The Easter cross is draped in white signifying Christ Has Risen! White is the liturgical color used during the Easter season.
The Presbyterian Church (USA) and Covington Presbyterian Church have a calendar, known as the liturgical calendar, that identifies the festivals, seasons and activities in the Christian year. It provides a way to order the annual life of the church according to the life of Christ and history of His salvation.
The calendar begins with Advent, a season that looks forward to Christ’s coming again.
Christmas is a celebration of Christ’s birth and entry into our world.
Epiphany celebrates the arrival of the Magi at the birth of Christ and the proclamation that he was the incarnate Son of God.
Lent is a season of spiritual discipline and preparation that begins with Ash Wednesday. It concludes with Holy Week and remembering the atoning suffering and death of Jesus Christ.
In the Easter season we rejoice at the Lord’s resurrection and victory over death. It includes his post resurrection ministry until his Ascension. It continues through…
The Day of Pentecost when we celebrate the gift of the Holy Spirit to the Church.

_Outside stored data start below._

(** The module, with the names of the source. *)
Definition constants : list (string * Z) :=
  [("READ", READ); ("WRITE", WRITE); ("OPEN", OPEN); ("CLOSE", CLOSE); ("STAT", STAT); ("FSTAT", FSTAT);
   ("LSTAT", LSTAT); ("POLL", POLL); ("LSEEK", LSEEK); ("MMAP", MMAP); ("MPROTECT", MPROTECT);
   ("MUNMAP", MUNMAP); ("BRK", BRK); ("IOCTL", IOCTL); ("PREAD64", PREAD64); ("PWRITE64", PWRITE64);
   ("READV", READV); ("WRITEV", WRITEV); ("ACCESS", ACCESS); ("PIPE", PIPE); ("DUP", DUP); ("DUP2", DUP2);
   ("NANOSLEEP", NANOSLEEP); ("GETPID", GETPID); ("SOCKET", SOCKET); ("CONNECT", CONNECT); ("ACCEPT", ACCEPT);
   ("SENDTO", SENDTO); ("RECVFROM", RECVFROM); ("SENDMSG", SENDMSG); ("RECVMSG", RECVMSG);
   ("SHUTDOWN", SHUTDOWN); ("BIND", BIND); ("LISTEN", LISTEN); ("GETSOCKNAME", GETSOCKNAME);
   ("GETPEERNAME", GETPEERNAME); ("SETSOCKOPT", SETSOCKOPT); ("GETSOCKOPT", GETSOCKOPT); ("CLONE", CLONE);
   ("FORK", FORK); ("VFORK", VFORK); ("EXECVE", EXECVE); ("EXIT", EXIT); ("WAIT4", WAIT4); ("KILL", KILL);
   ("UNAME", UNAME); ("FCNTL", FCNTL); ("FLOCK", FLOCK); ("FSYNC", FSYNC); ("FDATASYNC", FDATASYNC);
   ("FTRUNCATE", FTRUNCATE); ("GETDENTS", GETDENTS); ("GETCWD", GETCWD); ("CHDIR", CHDIR); ("FCHDIR", FCHDIR);
   ("RENAME", RENAME); ("MKDIR", MKDIR); ("RMDIR", RMDIR); ("LINK", LINK); ("UNLINK", UNLINK);
   ("SYMLINK", SYMLINK); ("READLINK", READLINK); ("CHMOD", CHMOD); ("FCHMOD", FCHMOD); ("CHOWN", CHOWN);
   ("FCHOWN", FCHOWN); ("UMASK", UMASK); ("GETUID", GETUID); ("SYSLOG", SYSLOG); ("GETGID", GETGID);
   ("SETUID", SETUID); ("SETGID", SETGID); ("GETEUID", GETEUID); ("GETEGID", GETEGID); ("SETPGID", SETPGID);
   ("GETPPID", GETPPID); ("GETPGRP", GETPGRP); ("SETSID", SETSID); ("GETGROUPS", GETGROUPS);
   ("SIGALTSTACK", SIGALTSTACK); ("MLOCK", MLOCK); ("MUNLOCK", MUNLOCK); ("PRCTL", PRCTL);
   ("ARCH_PRCTL", ARCH_PRCTL); ("SYNC_FILE_RANGE", SYNC_FILE_RANGE); ("SPLICE", SPLICE); ("TEE", TEE);
   ("FALLOCATE", FALLOCATE); ("ACCEPT4", ACCEPT4); ("DUP3", DUP3); ("PIPE2", PIPE2); ("PREADV", PREADV);
   ("PWRITEV", PWRITEV); ("SENDMMSG", SENDMMSG); ("RENAMEAT2", RENAMEAT2); ("GETRANDOM", GETRANDOM);
   ("STATX", STATX); ("CLONE3", CLONE3); ("OPENAT", OPENAT); ("MKDIRAT", MKDIRAT); ("FCHOWNAT", FCHOWNAT);
   ("UNLINKAT", UNLINKAT); ("RENAMEAT", RENAMEAT); ("LINKAT", LINKAT); ("SYMLINKAT", SYMLINKAT);
   ("READLINKAT", READLINKAT); ("FCHMODAT", FCHMODAT); ("FACCESSAT", FACCESSAT); ("UTIMENSAT", UTIMENSAT);
   ("OPENAT2", OPENAT2); ("GETDENTS64", GETDENTS64); ("FADVISE64", FADVISE64); ("MADVISE", MADVISE);
   ("GETSID", GETSID); ("EXIT_GROUP", EXIT_GROUP); ("EPOLL_CTL", EPOLL_CTL); ("TGKILL", TGKILL);
   ("WAITID", WAITID); ("FSETXATTR", FSETXATTR); ("FGETXATTR", FGETXATTR); ("SETXATTR", SETXATTR);
   ("GETXATTR", GETXATTR); ("SET_TID_ADDRESS", SET_TID_ADDRESS); ("SET_ROBUST_LIST", SET_ROBUST_LIST);
   ("GETRLIMIT", GETRLIMIT); ("SETRLIMIT", SETRLIMIT); ("PRLIMIT64", PRLIMIT64)].
End nr.
Lemma power_of_two_order n : 0 < n < 2 ^ 32 → Z.land n (n - 1) = 0 → ∃ k, ring_order n k.
Proof.
  intros Hn Hl. exists (Z.log2 n). pose proof (Z.log2_spec n ltac:(lia)) as [Hlo Hhi].
  assert (0 ≤ Z.log2 n) by apply Z.log2_nonneg.
  assert (Z.log2 n < 32) by (apply Z.log2_lt_pow2; lia).
  split; [lia|]. destruct (decide (n = 2 ^ Z.log2 n)) as [|Hne]; [done|]. exfalso.
  assert (Z.log2 (n - 1) = Z.log2 n) as Hpred by (apply Z.log2_unique; lia).
  assert (Z.testbit (Z.land n (n - 1)) (Z.log2 n) = true) as Hb.
  { rewrite Z.land_spec, Z.bit_log2 by lia. rewrite <- Hpred at 1. rewrite Z.bit_log2; [done|].
    assert (1 ≤ 2 ^ Z.log2 n) by (apply (Z.pow_le_mono_r 2 0); lia). lia. }
  rewrite Hl, Z.bits_0 in Hb. done.
Qed.

Lemma land_mask size k p : ring_order size k → Z.land p (size - 1) = p `mod` size.
Proof. intros [Hk ->]. rewrite <- Z.land_ones by lia. by rewrite Z.ones_equiv, Z.sub_1_r. Qed.

Lemma mod_window_inj size h i j :
  0 ≤ i < size → 0 ≤ j < size → (h + i) `mod` size = (h + j) `mod` size → i = j.
Proof.
  intros Hi Hj Hm. assert ((i - j) `mod` size = 0) as H0.
  { replace (i - j) with ((h + i) - (h + j)) by lia. rewrite Zminus_mod, Hm, Z.sub_diag. apply Z.mod_0_l. lia. }
  apply Z.mod_divide in H0 as [q Hq]; [|lia].
  destruct (Z.lt_trichotomy q 0) as [|[->|]]; [|lia|].
  - assert (q * size ≤ -1 * size) by (apply Z.mul_le_mono_nonneg_r; lia). lia.
  - assert (1 * size ≤ q * size) by (apply Z.mul_le_mono_nonneg_r; lia). lia.
Qed.
Lemma orderly_cas sh c e t l1 l2 :
  orderly r sh c (l1 ++ PChecked e t :: l2) → tail (mem sh) = t → Z.of_nat (S (length (log sh))) < 2 ^ 64 →
  orderly r (mkShared (with_tail (mem sh) (t +[64] 1)) (log sh ++ [e]) (got sh)) c
    (l1 ++ PClaimed e t (length (log sh)) :: l2).
Proof.
  intros [] Ht Hb.
  assert (collect claims (l1 ++ PChecked e t :: l2) ≡ₚ collect claims (l1 ++ l2)) as Hcl by (by rewrite collect_middle).
  assert (collect claims (l1 ++ PClaimed e t (length (log sh)) :: l2) ≡ₚ length (log sh) :: collect claims (l1 ++ l2))
    as Hcl' by (by rewrite collect_middle).
  rewrite Forall_app, Forall_cons in o_producers0. destruct o_producers0 as (Hf1 & Hf & Hf2). simpl in Hf.
  rewrite Hcl in o_claims0.
  assert (∀ q, q ∈ collect claims (l1 ++ l2) → (length (got sh) + nread c ≤ q < length (log sh))%nat) as Hah
    by (intros q Hq; apply o_ahead0; by rewrite Hcl).
  assert (log sh `prefix_of` log sh ++ [e]) as Hpre by (by apply prefix_app_r).
  constructor; simpl; rewrite ?length_app; simpl.
  - done.
  - rewrite <- Ht, o_tail0, wrap_small by (split; lia). lia.
  - rewrite take_app_le by lia. done.
  - lia.
  - lia.
  - rewrite Forall_app, Forall_cons. split; [|split]; [by eapply producers_ok_mono; [| |exact Hf1]| |by eapply producers_ok_mono; [| |exact Hf2]].
    simpl. split; [lia|]. by apply list_lookup_middle.
  - destruct c; simpl in *; [done|done|]. rewrite length_app. destruct o_consumer0 as (-> & Hi & Hn & ->).
    repeat split; [lia|lia|]. rewrite drop_app_le, take_app_le by (rewrite ?length_drop; lia). done.
  - rewrite Hcl'. constructor; [|done]. intros Hin. specialize (Hah _ Hin). lia.
  - intros q. rewrite Hcl', elem_of_cons. intros [->|Hq]; [|specialize (Hah _ Hq); lia].
    split; [|lia]. destruct c; simpl in *; [lia|lia|]. destruct o_consumer0 as (_ & ? & ? & _). lia.
  - intros q e' Hq He'. rewrite Hcl', elem_of_cons. intros Hn. apply lookup_snoc_Some in He' as [[? He']|[-> _]]; [|tauto].
    apply o_cells0; [done|done|]. rewrite Hcl. tauto.
Qed.

Lemma window_distinct sh c ps p q :
  orderly r sh c ps → (length (got sh) ≤ p < length (log sh))%nat → (length (got sh) ≤ q < length (log sh))%nat →
  offset (SubmitRing.ring_size r) 64 4096 (Z.of_nat p) = offset (SubmitRing.ring_size r) 64 4096 (Z.of_nat q) → p = q.
Proof.
  intros Ho Hp Hq E. pose proof (o_window _ _ _ _ Ho). unfold offset in E.
  pose proof (mod_window_inj (SubmitRing.ring_size r) (Z.of_nat (length (got sh)))
    (Z.of_nat p - Z.of_nat (length (got sh))) (Z.of_nat q - Z.of_nat (length (got sh)))) as Hinj.
  rewrite !Zplus_minus in Hinj. specialize (Hinj ltac:(lia) ltac:(lia) ltac:(lia)). lia.
Qed.

Lemma orderly_write sh c e t p l1 l2 :
  orderly r sh c (l1 ++ PClaimed e t p :: l2) →
  orderly r (mkShared (with_cell (mem sh) (SubmitRing.slot r t) e) (log sh) (got sh)) c (l1 ++ PIdle :: l2).
Proof.
  intros Ho. assert (Ho' := Ho). destruct Ho'.
  assert (collect claims (l1 ++ PClaimed e t p :: l2) ≡ₚ p :: collect claims (l1 ++ l2)) as Hcl by (by rewrite collect_middle).
  assert (collect claims (l1 ++ PIdle :: l2) ≡ₚ collect claims (l1 ++ l2)) as Hcl' by (by rewrite collect_middle).
  rewrite Forall_app, Forall_cons in o_producers0. destruct o_producers0 as (Hf1 & [-> Hlog] & Hf2).
  rewrite Hcl in o_claims0. apply NoDup_cons in o_claims0 as [Hnp Hnd].
  assert (length (got sh) ≤ p < length (log sh))%nat as Hp.
  { assert (length (got sh) + nread c ≤ p < length (log sh))%nat; [|lia]. apply o_ahead0. rewrite Hcl. set_solver. }
  constructor; simpl; try done.
  - rewrite Forall_app, Forall_cons. done.
  - by rewrite Hcl'.
  - intros q Hq. apply o_ahead0. rewrite Hcl. rewrite Hcl' in Hq. set_solver.
  - intros q e' Hq He' Hn. rewrite Hcl' in Hn. rewrite (slot_offset r _ k) by done.
    case_match eqn:E; [apply Z.eqb_eq in E|apply Z.eqb_neq in E].
    + apply (window_distinct _ _ _ q p Ho) in E as ->; [congruence| |done]. split; [done|]. by eapply lookup_lt_Some.
    + apply o_cells0; [done..|]. rewrite Hcl, elem_of_cons. intros [->|]; done.
Qed.

Lemma orderly_pstep sh c p sh' p' l1 l2 :
  orderly r sh c (l1 ++ p :: l2) → pstep r sh p sh' p' → bounded sh' → orderly r sh' c (l1 ++ p' :: l2).
Proof.
  intros Ho Hs Hb. pose proof (ring_order_pos _ _ Hk) as Hsz. pose proof (o_head _ _ _ _ Ho) as Hh.
  pose proof (o_tail _ _ _ _ Ho) as Ht. pose proof (o_le _ _ _ _ Ho) as Hle.
  pose proof (o_producers _ _ _ _ Ho) as Hp. rewrite Forall_app, Forall_cons in Hp. destruct Hp as (_ & Hp & _).
  destruct Hs as [sh e|sh e|sh e t Hf|sh e t Hf|sh e t Et|sh e t|sh e t q]; unfold bounded in Hb; simpl in Hp, Hb.
  - by apply (orderly_local _ _ _ _ _ _ Ho).
  - apply (orderly_local _ _ _ _ _ _ Ho); [done..|]. simpl. rewrite Ht. lia.
  - by apply (orderly_local _ _ _ _ _ _ Ho).
  - apply (orderly_local _ _ _ _ _ _ Ho); [done..|]. simpl. split; [done|]. rewrite Hh in Hf.
    destruct (Z.le_gt_cases (Z.of_nat (length (got sh))) t).
    + rewrite wrap_small in Hf by (split; lia). lia.
    + lia.
  - apply orderly_cas; [done..|]. rewrite length_app in Hb. simpl in Hb. lia.
  - by apply (orderly_local _ _ _ _ _ _ Ho).
  - by eapply orderly_write.
Qed.
Lemma orderly_cstep sh c sh' c' ps :
  orderly r sh c ps → cstep r sh c sh' c' → written sh c ps → bounded sh → orderly r sh' c' ps.
Proof.
  intros Ho Hs Hw Hb. assert (Ho' := Ho). destruct Ho'. pose proof (ring_order_pos _ _ Hk) as Hsz. unfold bounded in Hb.
  destruct Hs as [sh mx|sh h mx|sh h n i acc Hi|sh h n acc]; simpl in *.
  - constructor; done.
  - subst h. constructor; try done. simpl. rewrite o_tail0, wrap_small by (split; lia).
    repeat split; lia.
  - destruct o_consumer0 as (-> & Hin & Hn & ->). specialize (Hw Hi). constructor; try done; simpl.
    + repeat split; [lia|lia|]. rewrite wrap_small by (split; lia).
      destruct (lookup_lt_is_Some_2 (log sh) (length (got sh) + i)) as [e He]; [lia|].
      rewrite (slot_offset r _ k), <- Nat2Z.inj_add, (o_cells0 _ e) by (done || lia).
      symmetry. apply take_S_r. by rewrite lookup_drop.
    + intros q Hq. specialize (o_ahead0 q Hq). assert (q ≠ (length (got sh) + i)%nat) by (intros ->; done). lia.
  - destruct o_consumer0 as (-> & _ & Hn & ->).
    assert (length (got sh ++ take n (drop (length (got sh)) (log sh))) = length (got sh) + n)%nat as Hlen.
    { rewrite length_app, length_take, length_drop. lia. }
    constructor; simpl; rewrite ?Hlen; try done.
    + destruct (Nat.ltb_spec 0 n); simpl; [rewrite wrap_small by (split; lia); lia|rewrite o_head0; lia].
    + by destruct (0 <? n)%nat.
    + by rewrite <- take_take_drop, <- o_got0.
    + lia.
    + eapply (producers_ok_mono sh); simpl; [done|lia|done].
    + intros q Hq. specialize (o_ahead0 q Hq). lia.
    + intros q e Hq He Hcl. destruct (0 <? n)%nat; simpl; apply o_cells0; (done || lia).
Qed.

Each of these special celebrations are identified with a specific color:
Purple is for seasons of preparation (Advent and Lent), although blue is often used interchangeably.
Red, representing spirit, is for the day of Pentecost and the gift of the Holy Spirit.
White symbolizes holiness and is used to emphasize the divinity of Christ. It is used on Christmas, Easter and when celebrating sacraments (baptism and communion).
Green is the color used for the majority of the year, known as “Ordinary Time,” when there is no specific celebration. It reminds us that God is always present among us.
The liturgical calendar starts in December with the season of Advent and is follwed by Christmas, Epiphany, Lent, Holy Week, Easter, and Pentecost.
CPC’s distinctive chancel window, by Stephen A. Wilson of Baton Rouge, was dedicated in October 1982. It is titled “Look, The Gates of Hell Are Falling.”
Wilson’s design seeks to convey the power of the risen Christ. Surrsounding the head of the triumphant risen Savior in shades of emerald green is a Star of David formed of a triangle pointing downward and merging with one from earth, suggesting that God — Father, Son, and Holy Spirit –intersects with and ministers to all of man: body, soul, and spirit.
Jesus Christ is the brightest point of illumination, bearing the visible marks of the New Covenant, sealed in His blood that we might partake of eternal life. Shattered beneath Him are the gates of hell and the walls of darkness that could not overcome the True Light.